What you offer the fish doesn't seem to matter. They will eat just about anything: loaves, bagels, muffins, dinner rolls.

The carp, bottom dwellers that normally feed largely on zooplankton, gather at the spillway where the water from one section of the lake drops into another in Pennsylvania's Crawford County.

In 2008, Pennsylvania had proposed a ban on feeding bread to the carp, saying it was boosting phosphorus levels in the lake. It proposed feeding the carp healthier pellets instead. But a public uproar ended that possibility.

The horseshoe-shaped 17-mile-long lake with 77 miles of shoreline sits on the state border. The two Pymatuning State Parks - one in Pennsylvania, one in Ohio - together draw about 600,000 visitors a year and an estimated 1 million visitors cross the causeway that connects the two states.
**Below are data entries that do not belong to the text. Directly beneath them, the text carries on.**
(** * chesschamp: the desktop chess loop and the fundraiser web front

    A shallow embedding of [main.py] (the pygame game: hit-testing, click
    handling, resignation, reset, the timed engine move) and of
    [chess_fundraiser_app/app.py] (the checkout and success handlers),
    followed by the properties checked against them.

    The chess rules library (python-chess), the UCI engine process and the
    payment service are external to the repository.  They appear here as an
    interface ([Rules]), as replies handed to the functions that consult the
    engine, and as an oracle for the payment calls. *)

From Stdlib Require Import ZArith List String Bool Lia.
Import ListNotations.
Local Open Scope string_scope.
Local Open Scope Z_scope.

(** ** Constants of [main.py] *)

Definition SCREEN_WIDTH : Z := 800.
Definition SCREEN_HEIGHT : Z := 700.
Definition BOARD_SIZE : Z := 8.
Definition SQUARE_SIZE : Z := 60.
Definition BOARD_WIDTH : Z := BOARD_SIZE * SQUARE_SIZE.
Definition BOARD_HEIGHT : Z := BOARD_SIZE * SQUARE_SIZE.
Definition BOARD_X : Z := (SCREEN_WIDTH - BOARD_WIDTH) / 2.
Definition BOARD_Y : Z := (SCREEN_HEIGHT - BOARD_HEIGHT - 80) / 2 + 40.
Definition AI_MOVE_DELAY : Z := 500.

(** ** The vocabulary of python-chess used by the game

    Colours are booleans there ([chess.WHITE = True], [chess.BLACK = False]),
    which is what makes [current_turn = not player_color] meaningful. *)

Definition Color := bool.
Definition WHITE : Color := true.
Definition BLACK : Color := false.

Definition Square := Z.

Inductive PieceType := PAWN | KNIGHT | BISHOP | ROOK | QUEEN | KING.

Record Piece := mkPiece { piece_type : PieceType; color : Color }.

(** [chess.Move(from_square, to_square, promotion=None, drop=None)]. *)
Record Move := mkMove {
  from_square : Square;
  to_square : Square;
  promotion : option PieceType;
  drop : option PieceType
}.

(** [chess.square(file_index, rank_index)], [chess.square_file] and
    [chess.square_rank]. *)
Definition square (file rank : Z) : Square := rank * 8 + file.
Definition square_file (s : Square) : Z := Z.land s 7.
Definition square_rank (s : Square) : Z := Z.shiftr s 3.

Definition PieceType_eqb (a b : PieceType) : bool :=
  match a, b with
  | PAWN, PAWN | KNIGHT, KNIGHT | BISHOP, BISHOP
  | ROOK, ROOK | QUEEN, QUEEN | KING, KING => true
  | _, _ => false
  end.

Definition is_some {A} (o : option A) : bool :=
  match o with Some _ => true | None => false end.

(** [Move.__bool__]: the null move is the only falsy move. *)
Definition move_bool (m : Move) : bool :=
  negb (from_square m =? 0) || negb (to_square m =? 0)
  || is_some (promotion m) || is_some (drop m).

Inductive Termination :=
  | CHECKMATE | STALEMATE | INSUFFICIENT_MATERIAL | SEVENTYFIVE_MOVES
  | FIVEFOLD_REPETITION | FIFTY_MOVES | THREEFOLD_REPETITION
  | VARIANT_WIN | VARIANT_LOSS | VARIANT_DRAW.

Record Outcome := mkOutcome { termination : Termination; winner : option Color }.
The Ohio park on the lake's western shore covers 3,512 acres in Ashtabula County.

The Pennsylvania park covers 21,122, acres including its portion of the 17,088-acre lake.

Both parks cater to anglers, campers, and boaters; their pontoon boats are especially popular.

Walleye is the big attraction for anglers, with 50,000 a year being pulled from Pymatuning Reservoir. They average 16 inches and some are as large as 10 pounds. May and June are big angling months before the lake warms up.

Other fish are muskellunge, crappie, perch, bluegills, largemouth and smallmouth bass, and channel catfish.

Pennsylvania offers three marinas where float boats, motorboats, rowboats, canoes, and motors can be rented.

Pymatuning features 423 sites in the Jamestown and Linesville campgrounds. The Tuttle campground with 190 sites is closed because of budget cuts.

Campers can reserve spots in the Jamestown campgrounds. Call 1-888-7272.

Pennsylvania also offers 25 rental cabins and 11 picnic pavilions. Its four swimming beaches are open from Memorial Day through Labor Day.